The Czech Foreign Ministry has put on hold plans to build a new Czech embassy building in Washington D.C. According to Deputy Foreign Minister Jiří Schneider the final decision on the project must be made after the general elections by a government with a strong mandate. The former centre-right government had planned to invest half a billion crowns into a new embassy building which would also serve as a cultural centre. The caretaker administration had started looking into the project and claims that the final cost could double. Building work, which was to have started early next year, is likely to be postponed.
The bodies of a 36-year-old Czech woman and her eight-year-old daughter who died under mysterious circumstances in Hurghada, Egypt, have been flown back to the Czech Republic. Czech investigators have ordered a second autopsy following one which was conducted in Egypt. The police expect that the result should be known within several days. The deceased woman’s husband who himself ended up in hospital remains in Egypt as an investigation into the deaths continues. There has been speculation that the two were poisoned.
President Miloš Zeman is expected to sign several dozen decrees confirming appointments to ambassadorial posts. According to Hynek Kmoníček, head of the foreign department at Prague Castle, the president is expected to sign twenty to thirty decrees of nominees who have already been approved by the host country. The process of naming new ambassadors was stalled for several months after President Zeman and the former foreign minister Karel Schwarzenberg failed to agree on several names, deadlocking the process. It is now expected that President Zeman will push through his nominee Vladimir Remek as the country’s new ambassador to Moscow and ex-president Klaus’ wife Livia as the new ambassador to Slovakia.
The ministries of foreign affairs and trade have signed an agreement on cooperation in promoting the country’s business interests. Czech Foreign Minister Jan Kohout said after the signing ceremony in Prague on Thursday that the agreement would end years of rivalry in this field and mark a new era in promoting Czech interests abroad. He promised better service both for Czech exporters and for potential foreign investors in the Czech Republic. Trade Minister Jiri Cienciala, welcomed the deal saying the trade ministry had handpicked 44 business experts who would be sent to Czech embassies around the world.

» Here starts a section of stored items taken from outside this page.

(* ===== verification/DagBag.v ===== *)
(** * DagBag: the collection of DAGs of a process

    [models/dagbag.py].  A bag that reads the database ([read_dags_from_db]) is a
    cache over the table of serialized DAGs.  A bag that reads files holds
    references to DAG objects which the modules, other DAGs and the bag share, so
    that its operations run in a monad over a heap of DAG objects and the bag, where
    what was done before an exception stays done. *)

From S2P Require Import Prelude State Model Sample Graph Dict Serialization SerializedDag DagRoundTrip DagTable.
From stdpp Require Import strings.
Import Model Graph Serialization SerializedDag DagTable.

Module DagBag.
Local Open Scope Z_scope.

(** ** A bag over the database *)
Section FromDb.
Context {W D J : Type} `{DagFormat W D J} (fileloc_hash : string → Z).

Record Bag := {
  dags : list (string * D);
  dags_last_fetched : list (string * Z);
  dags_hash : list (string * string);
}.

Definition empty_bag : Bag := {| dags := []; dags_last_fetched := []; dags_hash := [] |}.

Implicit Types (t : list (SerializedRow J)) (b : Bag) (now : Z) (root_dag_id : string → option (option string)).

(** The row is read from [t]; [fetched_at] is the clock after it was read and its DAG
    was built, when other processes may have written the table again. *)
Definition _add_dag_from_db (fetched_at : Z) root_dag_id (dag_id : string) t b : result Bag :=
  match get_row root_dag_id dag_id t with
  | None => Err SerializedDagNotFound
  | Some row =>
      dag ← row_dag row;
      let dags' := foldl (λ m subdag, sset (d_dag_id subdag) subdag m) (dags b) (d_subdags dag) in
      Ok {| dags := sset (d_dag_id dag) dag dags';
            dags_last_fetched := sset (d_dag_id dag) fetched_at (dags_last_fetched b);
            dags_hash := sset (d_dag_id dag) (r_dag_hash row) (dags_hash b) |}
  end.

(** [del d[k]]. *)
Definition del_key {V} (k : string) (d : list (string * V)) : result (list (string * V)) :=
  if sin k d then Ok (sdel k d) else Err KeyError.

(** The first part of [get_dag]: [now] is the clock when it is called; its queries see
    one state of the table. *)
Definition get_dag_from_db (MIN_SERIALIZED_DAG_FETCH_INTERVAL : Z) now (fetched_at : Z) root_dag_id (dag_id : string) t b : result (Bag * option D) :=
  if negb (sin dag_id (dags b)) then
    b ← _add_dag_from_db fetched_at root_dag_id dag_id t b;
    Ok (b, sget dag_id (dags b))
  else
    match sget dag_id (dags_last_fetched b) with
    | Some fetched =>
        if fetched + microseconds MIN_SERIALIZED_DAG_FETCH_INTERVAL <? now then
          match get_last_updated_datetime dag_id t with
          | None =>
              dags' ← del_key dag_id (dags b);
              fetched' ← del_key dag_id (dags_last_fetched b);
              hash' ← del_key dag_id (dags_hash b);
              Ok ({| dags := dags'; dags_last_fetched := fetched'; dags_hash := hash' |}, None)
          | Some sd_last_updated_datetime =>
              b ← (if fetched <? sd_last_updated_datetime then _add_dag_from_db fetched_at root_dag_id dag_id t b else Ok b);
              Ok (b, sget dag_id (dags b))
          end
        else Ok (b, sget dag_id (dags b))
    | None => Ok (b, sget dag_id (dags b))
    end.

Definition collect_dags_from_db t b : result Bag :=
  all ← read_all_dags t;
  let subdags := foldl (λ m subdag, sset (d_dag_id subdag) subdag m) [] (mjoin (d_subdags <$> all.*2)) in
  Ok {| dags := ssets subdags all; dags_last_fetched := dags_last_fetched b; dags_hash := dags_hash b |}.

(** *** The cache and the processes that write the table

    A transaction of a process that parses files ([write_dag]), of the clean-up
    of the file manager, or a look-up in the bag, with the times at which they read
    or write the table; the time at which a look-up stamps what it fetched may be
    later, after transactions that follow it.  One that raises changes nothing. *)
Inductive DbOp :=
| Write (min_update_interval : option Z) (w : W)
| Remove (dag_id : string)
| RemoveDeleted (alive_dag_filelocs : list string)
| Get (root_dag_id : string → option (option string)) (dag_id : string) (fetched_at : Z).

Definition db_step (fetch_interval : Z) (s : list (SerializedRow J) * Bag) (op : Z * DbOp) : list (SerializedRow J) * Bag :=
  let '(t, b) := s in
  match op.2 with
  | Write mi w => match write_dag fileloc_hash op.1 mi w t with Ok (t, _) => (t, b) | Err _ => (t, b) end
  | Remove dag_id => (remove_dag dag_id t, b)
  | RemoveDeleted alive => (remove_deleted_dags fileloc_hash alive t, b)
  | Get root_dag_id dag_id fetched_at =>
      match get_dag_from_db fetch_interval op.1 fetched_at root_dag_id dag_id t b with Ok (b, _) => (t, b) | Err _ => (t, b) end
  end.

Definition db_run (fetch_interval : Z) (ops : list (Z * DbOp)) (s : list (SerializedRow J) * Bag) : list (SerializedRow J) * Bag :=
  foldl (db_step fetch_interval) s ops.
End FromDb.
Arguments Bag D : clear implicits.
Arguments DbOp W : clear implicits.

(** ** A bag over files *)

(** An object of class [DAG]; [o_children] are the DAGs of its sub-DAG operators
    in the order of the tasks, [o_timetable_valid] what [timetable.validate()]
    says. *)
Definition Addr := nat.

Record DagObj := {
  o_dag : DAG;
  o_fileloc : string;
  o_is_subdag : bool;
  o_parent : option Addr;
  o_last_loaded : Z;
  o_children : list Addr;
  o_timetable_valid : bool;
}.

Definition o_dag_id (o : DagObj) : string := dag_id (o_dag o).

Definition set_fileloc (f : string) (o : DagObj) : DagObj :=
  {| o_dag := o_dag o; o_fileloc := f; o_is_subdag := o_is_subdag o; o_parent := o_parent o;
     o_last_loaded := o_last_loaded o; o_children := o_children o; o_timetable_valid := o_timetable_valid o |}.
Definition set_is_subdag (v : bool) (o : DagObj) : DagObj :=
  {| o_dag := o_dag o; o_fileloc := o_fileloc o; o_is_subdag := v; o_parent := o_parent o;
     o_last_loaded := o_last_loaded o; o_children := o_children o; o_timetable_valid := o_timetable_valid o |}.
Definition set_parent (a : Addr) (o : DagObj) : DagObj :=
  {| o_dag := o_dag o; o_fileloc := o_fileloc o; o_is_subdag := o_is_subdag o; o_parent := Some a;
     o_last_loaded := o_last_loaded o; o_children := o_children o; o_timetable_valid := o_timetable_valid o |}.
Definition set_last_loaded (now : Z) (o : DagObj) : DagObj :=
  {| o_dag := o_dag o; o_fileloc := o_fileloc o; o_is_subdag := o_is_subdag o; o_parent := o_parent o;
     o_last_loaded := now; o_children := o_children o; o_timetable_valid := o_timetable_valid o |}.

(** The texts of import errors: a traceback of the user's code, or an exception. *)
Inductive ImportError :=
| Traceback (text : string)
| InvalidTimetable
| Raised (e : exn).

(** Every reference is to an object, so that the heap is a total function. *)
Definition Heap := Addr → DagObj.

Record FileBag := {
  heap : Heap;
  f_dags : list (string * Addr);
  file_last_changed : list (string * Z);
  import_errors : list (string * ImportError);
}.

(** State and exceptions; the state survives an exception. *)
Definition M (A : Type) : Type := FileBag → FileBag * result A.
#[export] Instance M_ret : MRet M := λ A a s, (s, Ok a).
#[export] Instance M_bind : MBind M := λ A B f m s,
  match m s with (s, Ok a) => f a s | (s, Err e) => (s, Err e) end.

Definition raise {A} (e : exn) : M A := λ s, (s, Err e).
Definition lift {A} (r : result A) : M A := λ s, (s, r).
Definition except {A} (m : M A) (handler : exn → M A) : M A := λ s,
  match m s with (s, Ok a) => (s, Ok a) | (s, Err e) => handler e s end.
Definition obj (a : Addr) : M DagObj := λ s, (s, Ok (heap s a)).
Definition upd (f : DagObj → DagObj) (a : Addr) (h : Heap) : Heap := λ x, if (x =? a)%nat then f (h x) else h x.
Definition set_heap (h : Heap) (s : FileBag) : FileBag :=
  {| heap := h; f_dags := f_dags s; file_last_changed := file_last_changed s; import_errors := import_errors s |}.
Definition set_dags (d : list (string * Addr)) (s : FileBag) : FileBag :=
  {| heap := heap s; f_dags := d; file_last_changed := file_last_changed s; import_errors := import_errors s |}.
Definition modify (f : DagObj → DagObj) (a : Addr) : M unit := λ s, (set_heap (upd f a (heap s)) s, Ok tt).
Definition get_dags : M (list (string * Addr)) := λ s, (s, Ok (f_dags s)).
Definition put_dags (d : list (string * Addr)) : M unit := λ s, (set_dags d s, Ok tt).
Definition set_import_error (f : string) (e : ImportError) : M unit := λ s,
  ({| heap := heap s; f_dags := f_dags s; file_last_changed := file_last_changed s;
      import_errors := sset f e (import_errors s) |}, Ok tt).
Definition set_last_changed (f : string) (mtime : Z) : M unit := λ s,
  ({| heap := heap s; f_dags := f_dags s; file_last_changed := sset f mtime (file_last_changed s);
      import_errors := import_errors s |}, Ok tt).
Fixpoint forM {A} (l : list A) (f : A → M unit) : M unit :=
  match l with
  | [] => mret tt
  | x :: l => _ ← f x; forM l f
  end.

(** [DAG.subdags]: a search in depth, bounded by the recursion limit. *)
Fixpoint subdags (recursion_limit : nat) (h : Heap) (a : Addr) : result (list Addr) :=
  match recursion_limit with
  | O => Err RuntimeError
  | S n => foldM (λ subdag_lst s, ss ← subdags n h s; Ok (subdag_lst ++ s :: ss)) (o_children (h a)) []
  end.

Section FromFiles.
(** The site's policies, which accept or change a DAG and its tasks or raise. *)
Context (policies : DagObj → result DagObj) (recursion_limit : nat).

Definition subdags_of (a : Addr) : M (list Addr) := λ s, (s, subdags recursion_limit (heap s) a).

(** [_bag_dag] of a DAG, with the call for its sub-DAGs; [utcnow] is [now]. *)
Definition _bag_dag_with (bag_subdag : Addr → M unit) (now : Z) (recursive : bool) (a : Addr) : M unit :=
  o ← obj a;
  _ ← lift (check_cycle (o_dag o));
  _ ← modify (set_last_loaded now) a;
  o ← obj a;
  o ← lift (policies o);
  _ ← modify (λ _, o) a;
  subdags ← subdags_of a;
  except
    (_ ← (if recursive then
            forM subdags (λ subdag,
              dag ← obj a;
              _ ← modify (set_fileloc (o_fileloc dag)) subdag;
              _ ← modify (set_parent a) subdag;
              _ ← modify (set_is_subdag true) subdag;
              bag_subdag subdag)
          else mret tt);
     dag ← obj a;
     dags ← get_dags;
     match sget (o_dag_id dag) dags with
     | Some prev =>
         prev_dag ← obj prev;
         if o_fileloc prev_dag ≟ o_fileloc dag then put_dags (sset (o_dag_id dag) a dags)
         else raise AirflowDagDuplicatedIdException
     | None => put_dags (sset (o_dag_id dag) a dags)
     end)
    (λ e, if e ∈? [AirflowDagCycleException; AirflowDagDuplicatedIdException] then
            _ ← (if recursive then
                   forM subdags (λ subdag,
                     o ← obj subdag;
                     dags ← get_dags;
                     if sin (o_dag_id o) dags then put_dags (sdel (o_dag_id o) dags) else mret tt)
                 else mret tt);
            raise e
          else raise e).

(** The call for a sub-DAG does not go further down. *)
Definition _bag_dag (now : Z) (recursive : bool) (a : Addr) : M unit :=
  _bag_dag_with (λ s, _bag_dag_with (λ _, mret tt) now false s) now recursive a.

Definition bag_dag (now : Z) (a : Addr) : M unit := _bag_dag now true a.

(** A module that was imported: its file and the DAGs among its values. *)
Record PyModule := {
  mod_file : string;
  mod_dags : list Addr;
}.

Definition _process_modules (now : Z) (mods : list PyModule) (file_last_changed_on_disk : Z) : M (list Addr) :=
  let top_level_dags := m ← mods; (λ o, (o, m)) <$> mod_dags m in
  (fix loop (l : list (Addr * PyModule)) (found_dags : list Addr) : M (list Addr) :=
     match l with
     | [] => mret found_dags
     | (dag, m) :: l =>
         _ ← modify (set_fileloc (mod_file m)) dag;
         found_dags ← except
           (_ ← modify (set_is_subdag false) dag;
            o ← obj dag;
            _ ← (if o_timetable_valid o then mret tt else raise AirflowTimetableInvalid);
            _ ← bag_dag now dag;
            subs ← subdags_of dag;
            mret (found_dags ++ dag :: subs))
           (λ e,
              o ← obj dag;
              if e ≟ AirflowTimetableInvalid then
                _ ← set_import_error (o_fileloc o) InvalidTimetable;
                _ ← set_last_changed (o_fileloc o) file_last_changed_on_disk;
                mret found_dags
              else if e ∈? [AirflowDagCycleException; AirflowDagDuplicatedIdException; AirflowClusterPolicyViolation] then
                _ ← set_import_error (o_fileloc o) (Raised e);
                _ ← set_last_changed (o_fileloc o) file_last_changed_on_disk;
                mret found_dags
              else raise e);
         loop l found_dags
     end) top_level_dags [].

(** The files: when one was changed (None: not a file), whether it is an archive
    and what is in it, whether a file looks like one with DAGs, and importing it,
    which makes objects or fails with a traceback. *)
Context (getmtime : string → option Z) (is_zipfile : string → bool)
  (zip_infolist : string → list (string * string * string))
  (might_contain_dag : string → string → bool)
  (import_module : string → string → Heap → Heap * (PyModule + string)).

Definition try_import (filepath name : string) : M (list PyModule) := λ s,
  match import_module filepath name (heap s) with
  | (h, inl m) => (set_heap h s, Ok [m])
  | (h, inr text) => ((set_import_error filepath (Traceback text) (set_heap h s)).1, Ok [])
  end.

Definition _load_modules_from_file (filepath : string) : M (list PyModule) :=
  if negb (might_contain_dag filepath "") then mret [] else try_import filepath "".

The Czech Foreign Ministry is planning to open new missions in Senegal and Myanmar (Burma). Although lately the ministry has closed down a number of foreign missions, including recently the one in Luxemburg, it is hoping to open and re-open a number of them this year in countries that the ministry deems to be of economic significance to the Czech Republic. The mission in Senegal will be operating from the Austrian embassy in Dakar, while the new diplomatic mission in the Burmese Rangoon will have its own offices. Last year, the ministry announced that it will also open consulates in Qatar, Sri Lanka and Colombia in 2013.